Where does that leave the millions of women in U.S. health care deserts? Adolescents with distant rheumatologists? Black mothers facing alarming mortality rates? Who advocates for them? I realized this isn’t just a research gap issue — it’s political one, too.
Women’s health has a longstanding tradition of not being taken seriously. Taking it seriously means striking a balance between not reducing women to their fertile age, while also raising topics of contraception, fertility, illness and pregnancy in a nonjudgmental way. It’s a tall order, and these women are certainly up for the challenge.
Edens is preparing for a research project on adolescents with lupus, and Forbess Smith just launched UCSD’s Lupus Center, featuring a dedicated reproductive health clinic. I’m a part of the Young Patients’ Autoimmune Research and Empowerment Alliance, which is working to provide relevant research to young patients like me.
As for me, it remains true: The last thing I want to do is pop out a slimy, bald-headed mini-me in the near future.

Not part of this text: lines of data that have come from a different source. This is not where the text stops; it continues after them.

(** ** Configuration *)

Definition PHILOSOPHERS : list string :=
  [ "Leibniz"; "Kant"; "Hegel"; "Fichte"; "Schopenhauer"; "Nietzsche";
    "Marx"; "Engels"; "Herder"; "Lessing"; "Heidegger"; "Habermas" ].

(** [l[i]] of a Python list: a negative index counts from the end, an
    index out of range raises [IndexError]. *)
Definition py_index {A} (l : list A) (i : Z) : res A :=
  let n := Z.of_nat (length l) in
  let j := if i <? 0 then i + n else i in
  if (0 <=? j) && (j <? n) then
    match l !! Z.to_nat j with
    | Some x => Ok x
    | None => Raise IndexError
    end
  else Raise IndexError.

(** ** Helper functions *)

Definition hour_to_philosopher (hour24 : Z) : res string :=
  let h12 := hour24 mod 12 in
  let h12 := if h12 =? 0 then 12 else h12 in
  let idx := (h12 - 1) mod 12 in
  py_index PHILOSOPHERS idx.


(** ** Strings: [str(int)], [str.zfill], [str.format] *)

(** [str(n)] for an [int]: decimal digits, a leading [-] when negative. *)
Definition str (n : Z) : string := NilZero.string_of_int (Z.to_int n).

Fixpoint zeros (n : nat) : string :=
  match n with
  | O => ""
  | S n' => String "0" (zeros n')
  end.

(** [s.zfill(width)]: left-pad with ["0"] up to [width], after the sign
    when [s] starts with one. *)
Definition zfill (s : string) (width : Z) : string :=
  let len := Z.of_nat (String.length s) in
  if width <=? len then s
  else
    let fill := zeros (Z.to_nat (width - len)) in
    match s with
    | String c rest =>
        if (c =? "+")%char || (c =? "-")%char
        then String c (fill +:+ rest)
        else fill +:+ s
    | EmptyString => fill
    end.

Definition is_digit (c : ascii) : bool :=
  (48 <=? Z.of_N (N_of_ascii c)) && (Z.of_N (N_of_ascii c) <=? 57).

Fixpoint all_digits (s : string) : bool :=
  match s with
  | EmptyString => true
  | String c s' => is_digit c && all_digits s'
  end.

(** The value a replacement field [{name}] stands for when [format] is
    called with keyword arguments [kw] only: an empty or numeric name
    refers to a positional argument, and there is none. *)
Definition get_field (kw : gmap string string) (name : string) : res string :=
  if all_digits name then Raise IndexError
  else match kw !! name with
       | Some v => Ok v
       | None => Raise (KeyError name)
       end.

(** [template.format] called with the keyword arguments [kw].  [field] is [Some name] while a replacement
    field is open, [name] being the part read so far.  Doubled braces are
    escapes; attribute and index access, conversions ([!]) and format
    specifications ([:]) are outside this model and answer
    [Unsupported]. *)
Fixpoint format_go (kw : gmap string string) (t : string)
    (field : option string) : res string :=
  match field with
  | None =>
      match t with
      | EmptyString => Ok ""
      | String c rest =>
          if (c =? "{")%char then
            match rest with
            | String c' rest' =>
                if (c' =? "{")%char
                then r <- format_go kw rest' None ;; Ok (String "{" r)
                else format_go kw rest (Some "")
            | EmptyString => Raise ValueError
            end
          else if (c =? "}")%char then
            match rest with
            | String c' rest' =>
                if (c' =? "}")%char
                then r <- format_go kw rest' None ;; Ok (String "}" r)
                else Raise ValueError
            | EmptyString => Raise ValueError
            end
          else r <- format_go kw rest None ;; Ok (String c r)
      end
  | Some name =>
      match t with
      | EmptyString => Raise ValueError
      | String c rest =>
          if (c =? "}")%char then
            v <- get_field kw name ;;
            r <- format_go kw rest None ;;
            Ok (v +:+ r)
          else if (c =? "{")%char then Raise ValueError
          else if (c =? "!")%char || (c =? ":")%char
                  || (c =? ".")%char || (c =? "[")%char
          then Raise Unsupported
          else format_go kw rest (Some (name +:+ String c ""))
      end
  end.

Definition str_format (template : string) (kw : gmap string string)
    : res string :=
  format_go kw template None.

(** ** Phrases *)

Definition PHRASES : gmap string string :=
  list_to_map
    [ ("Leibniz",
       "Ah, the best of all possible times: {h} hours, {m} minutes and {s} seconds.");
      ("Kant",
       "By duty I declare: it is {h} hours, {m} minutes and {s} seconds.");
      ("Hegel",
       "The time is (in dialectical motion) {h}:{m}:{s}.");
      ("Fichte",
       "Consciousness proclaims: {h} hours, {m} minutes, {s} seconds.");
      ("Schopenhauer",
       "Time, the will's annoying companion: {h}h {m}m {s}s.");
      ("Nietzsche",
       "Behold the hour: {h} hours, {m} minutes, {s} seconds — become who you are.");
      ("Marx",
       "Workers of the world note the time: {h}:{m}:{s}.");
      ("Engels",
       "Material conditions indicate: {h} hours {m} minutes {s} seconds.");
      ("Herder",
       "Time tells culture: it's {h} hours and {m} minutes, {s} seconds.");
      ("Lessing",
       "In the theatre of life — the clock says {h}:{m}:{s}.");
      ("Heidegger",
       "Time is (being): {h} hours, {m} minutes, {s} seconds.");
      ("Habermas",
       "Communicative act: the time is {h}:{m}:{s}.") ].

Definition DEFAULT_TEMPLATE : string := "It's {h}:{m}:{s}.".

(** [d.get(k, default)] *)
Definition dict_get (d : gmap string string) (k default : string) : string :=
  match d !! k with
  | Some v => v
  | None => default
  end.

Definition time_kwargs (h m s : Z) : gmap string string :=
  {[ "h" := str h; "m" := zfill (str m) 2; "s" := zfill (str s) 2 ]}.

(** [format_time_phrase] reads the module-level dictionary [PHRASES];
    [format_time_phrase_in] is the same body with the dictionary it
    reads made explicit. *)
Definition format_time_phrase_in (phrases : gmap string string)
    (h m s : Z) : res string :=
  phil <- hour_to_philosopher h ;;
  let template := dict_get phrases phil DEFAULT_TEMPLATE in
  body <- str_format template (time_kwargs h m s) ;;
  Ok (phil +:+ " says: " +:+ body).

Definition format_time_phrase (h m s : Z) : res string :=
  format_time_phrase_in PHRASES h m s.






(** ** Hand angles *)

Record datetime : Type := mk_datetime {
  hour : Z;
  minute : Z;
  second : Z
}.

(** Conversion of an [int] operand in mixed arithmetic.  It is exact for
    [|z| < 2^53], which covers every clock reading. *)
Definition float_of_int (z : Z) : float :=
  if z <? 0 then (- PrimFloat.of_uint63 (Uint63.of_Z (- z)))%float
  else PrimFloat.of_uint63 (Uint63.of_Z z).

Record hands : Type := mk_hands {
  hour_angle : float;
  minute_angle : float;
  second_angle : Z
}.

(** The angle computation of [draw_hands]; what is then drawn on the
    canvas is outside the model.  [second_angle] is an [int] product. *)
Definition draw_hands (now : datetime) : hands :=
  let h := hour now in
  let m := minute now in
  let s := second now in
  let hour_in_12 := (float_of_int (h mod 12) + float_of_int m / 60)%float in
  let hour_angle := (hour_in_12 * float_of_int 30)%float in
  let minute_angle :=
    ((float_of_int m + float_of_int s / 60) * float_of_int 6)%float in
  let second_angle := s * 6 in
  mk_hands hour_angle minute_angle second_angle.

(** The exact rational value of a finite binary64 number. *)
Definition Q_of_float (f : float) : option Q :=
  match Prim2SF f with
  | S754_zero _ => Some 0%Q
  | S754_finite sg m e =>
      let n := if sg then Z.neg m else Z.pos m in
      Some (if 0 <=? e then inject_Z (n * 2 ^ e)
            else Qmake n (Z.to_pos (2 ^ (- e))))
  | _ => None
  end.

(** The formulas of the specification, in exact rational arithmetic. *)
Definition spec_hour_angle (h m : Z) : Q :=
  ((inject_Z (h mod 12) + inject_Z m / 60) * 30)%Q.

Definition spec_minute_angle (m s : Z) : Q :=
  ((inject_Z m + inject_Z s / 60) * 6)%Q.

Definition spec_second_angle (s : Z) : Q := (inject_Z s * 6)%Q.

(** [f] is finite and at most [2^-k] away from [q]. *)
Definition within (k : Z) (f : float) (q : Q) : bool :=
  match Q_of_float f with
  | Some x => Qle_bool (Qabs (x - q)) (Qmake 1 (Z.to_pos (2 ^ k)))
  | None => false
  end.

Definition exactly (f : float) (q : Q) : bool :=
  match Q_of_float f with
  | Some x => Qeq_bool x q
  | None => false
  end.

(** ** The speech queue *)

(** A queued item is a text to speak or the sentinel [None]. *)
Definition item : Type := option string.

(** [queue.Queue]: [maxsize <= 0] means no bound; [unfinished_tasks]
    counts the items put and not yet reported by [task_done]. *)
Record Queue : Type := mk_Queue {
  maxsize : Z;
  items : list item;
  unfinished_tasks : Z
}.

Maybe I’ll just forgo the whole pregnancy thing and adopt.
But the important thing is that I’m now better equipped to make decisions. For now, this Barbie will take comfort in knowing there are scientists, doctors, and advocates working to paint the town pink. They’re making sure that one day, if I want to grow a monster inside me, I’m informed and can therefore exercise my human right — choice.
Catherine Ames is author of “Chronically Catherine,” a “Sex and the City”-inspired column about life as a young person coexisting with chronic illness, without losing sight of fabulosity.